Most countries don't have the luxury of choice that Australia has. Our small pop can carry solar and batteries ok, and be first in to use up rare earths. Billions can't and won't. Coal polluted air is killing 1.5m Chinese / yr, and worldwide is a bigger killer than smoking.
Yet even solar is dirty, 17000 times more in the case of a certain chemical, and end of life disposal contamination will not be pretty. Where's the news on that?
Safety of reactors have risen dramatically such as with the BWR type now having filtered hydrogen release vents for emergency release so it is no longer a bomb.
There is only one solution to clean energy, and that is nuclear. Nobody is talking the dirtyness of solar, and the pollution pools in China manufacturing areas. Blow hard wind isn't even worth discussing as a global solution.
'With hindsight, the former residents of Fukushima would definitely have preferred solar energy.' - no it was a gross negligence issue, in hindsight. In hindsight in 40 years socialist marxist greenies will regret opposing nuclear today.
I like hydro, but there is a cost of dams.
So we should have less kids in first world countries is your solution. Grow up and see the reality of where we are headed. Africa pop is going to explode. Get off soul destroying team marx, and have a look at the real enviro cost of solar and wind and the lack of resources to implement the socialist unicorn plan.
If getting rid of dirty fossil fuels is essential, no amount of unicorn logic changes the fact nuclear must be the baseload to billions of peoples. As scientists are now coming to realise.
Coal is horrible in Australia. Solar in hindsight will be realised to be an environmental disaster, in prod and disposal, and a wasted financial opportunity for cleaner nuclear, and the opportunity loss of time on hype. Australia can do solar/batteries, but few others can. But nuclear would be smarter.
Next gen reactors will be able to recycle nuclear waste.
Regarding your comment: "Next Gen reactors will be able to recycle nuclear waste"
Forget about Next Gen reactors.

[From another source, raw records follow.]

(* ===== verification/Notices.v ===== *)
(** * Notifications (src/notification)

    What Install builds: sending from an event consumer (notification.go), a person's
    settings (settings.go), inbox (inbox.go) and devices (devices.go), the workers that
    deliver e-mails (delivery.go) and pushes (push_delivery.go), and the housekeeping
    (housekeeping.go). The people, the renderer and sender of mail, the push service, the
    encoding to JSON, SHA-256 and lower case are arguments; the metrics and the log are
    left out. *)

From Stdlib Require Import Ascii.
From S2P Require Import Prelude Apperr Clock SignIn Sql Rows Queue NoticeRules NoticeStore.

Local Open Scope Z_scope.

(** ** Categories that are registered *)

Definition kind (kinds : list Kind) (code : string) : option Kind := List.find (λ r, bool_decide (k_code r = code)) kinds.

(** None is the panic on a code that is not valid. *)
Fixpoint Register (kinds added : list Kind) : option (list Kind) :=
  match added with
  | [] => Some kinds
  | k :: rest =>
      match kind kinds (k_code k) with
      | Some _ => Register kinds rest
      | None => match kindProblems [k] with [] => Register (kinds ++ [k]) rest | _ => None end
      end
  end.

(** ** Settings *)

Inductive Source : Type := SourceEnforced | SourcePerson | SourceDefault.
#[export] Instance Source_eq_dec : EqDecision Source.
Proof. solve_decision. Defined.
Record Setting : Type := mkSetting { st_Enabled : bool; st_Source : Source }.
Definition Enforced (s : Setting) : bool := bool_decide (st_Source s = SourceEnforced).
Record CategorySettings : Type := mkCategorySettings { cs_Category : string; cs_Email : Setting; cs_Push : Setting }.
Record Preferences : Type := mkPreferences {
  pr_EmailAvailable : bool; pr_PushAvailable : bool; pr_Categories : list CategorySettings; pr_QuietHours : QuietHours; pr_TimeZone : string
}.

Definition ReasonEnforced : string := "notification.setting.enforced".
Definition ReasonEmailUnavailable : string := "notification.email.unavailable".
Definition ReasonPushUnavailable : string := "notification.push.unavailable".
Definition ReasonQuietHoursInvalid : string := "notification.quiet_hours.invalid".
Definition ReasonCategoryUnknown : string := "notification.category.unknown".
Definition unavailable (ch : Channel) : string := match ch with ChannelPush => ReasonPushUnavailable | ChannelEmail => ReasonEmailUnavailable end.

(** ** Devices and pushes *)

Definition ReasonPushDisabled : string := "notification.push.disabled".
Definition ReasonInvalidSubscription : string := "notification.push.invalid_subscription".
Definition ReasonDeviceDisabled : string := "notification.device.disabled".
Definition ReasonDeviceUnknown : string := "notification.device.unknown".

Record PushConfig : Type := mkPushConfig { pc_Enabled : bool; pc_PublicKey : string }.
Record Device : Type := mkDeviceInfo {
  dv_ID : Z; dv_Label : string; dv_Platform : string; dv_EndpointHash : string; dv_Active : bool; dv_CreatedAt : Z; dv_LastSeenAt : Z; dv_LastSuccessAt : option Z
}.
Record Subscription : Type := mkSubscription { sn_Endpoint : string; sn_P256DH : string; sn_Auth : string }.
Record pushPayload : Type := mkPayload {
  pp_NotificationID : Z; pp_Category : string; pp_Title : string; pp_Body : string; pp_Link : string; pp_Tag : string; pp_UnreadCount : Z
}.
Record PushOptions : Type := mkPushOptions { po_TTL : Z; po_High : bool }.
Record PushResult : Type := mkPushResult { px_Status : Z; px_RetryAfter : Z; px_Detail : string }.

(** The push service, with our key. *)
Record Sender : Type := mkSender { sd_PublicKey : string; sd_Send : nat → Subscription → string → PushOptions → result PushResult }.

Definition ErrSubscriptionUnusable : string := "push: the subscription's keys are unusable".
Definition ErrPayloadTooLarge : string := "push: the payload is longer than 3993 bytes".
Definition bundleTag : string := "notification-bundle".

(** The account mail: a renderer with the module's texts behind it, and the sender. *)
Record EmailData : Type := mkEmailData { ed_Name : string; ed_Title : string; ed_Body : string; ed_OpenURL : string }.
Record Mail : Type := mkMail { ml_Render : nat → string → EmailData → result string; ml_Send : nat → string → string → option error }.

(** ** The text of a bundle (bundle.go) *)

Definition slavic (count : Z) (fewForm manyForm : string) : string :=
  let last := Z.rem count 10 in
  if (2 <=? last) && (last <=? 4) && ((Z.rem count 100 <? 12) || (12 + 2 <? Z.rem count 100)) then fewForm else manyForm.

Definition slovenian (count : Z) : string :=
  let last := Z.rem count 100 in
  if last =? 2 then "novi obvestili" else if (last =? 3) || (last =? 4) then "nova obvestila" else "novih obvestil".

(** The text before the first separator. *)
Fixpoint before_dash (s : string) : string :=
  match s with
  | EmptyString => EmptyString
  | String c s' => if Ascii.eqb c "-"%char || Ascii.eqb c "_"%char then EmptyString else String c (before_dash s')
  end.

There are already thousands of nuclear plants around the world that aren't Next Gen & don't recycle nuclear waste. Any one of those only needs to suffer a catastrophic meltdown once: meltdown has happened at least five times that we know of (Windscale, Chernobyl reactor 4, Fukushima reactors 1, 2 & 3). It's the current populations as well as future generations that need to deal with all the horrid contamination inflicted on their health & the broader environment. Waste disposal from various nuclear processes is exponentially problematic, especially in view of historic & current containment efforts that are far from safe.
Regarding your comment: "If a nuclear plant spewed radioactive ash like a coal plant it would have to have collection filters."
The Fukushima & Chernobyl explosions spewed clouds & particles all over the place: radioacitve vomit heaved over thousands of square kilometers. Collection filters would have been totally useless. The UK Windscale reactor (1950's) was fitted with collection filters & they proved to be ineffective for the containment of radioactive particles during a reactor fire.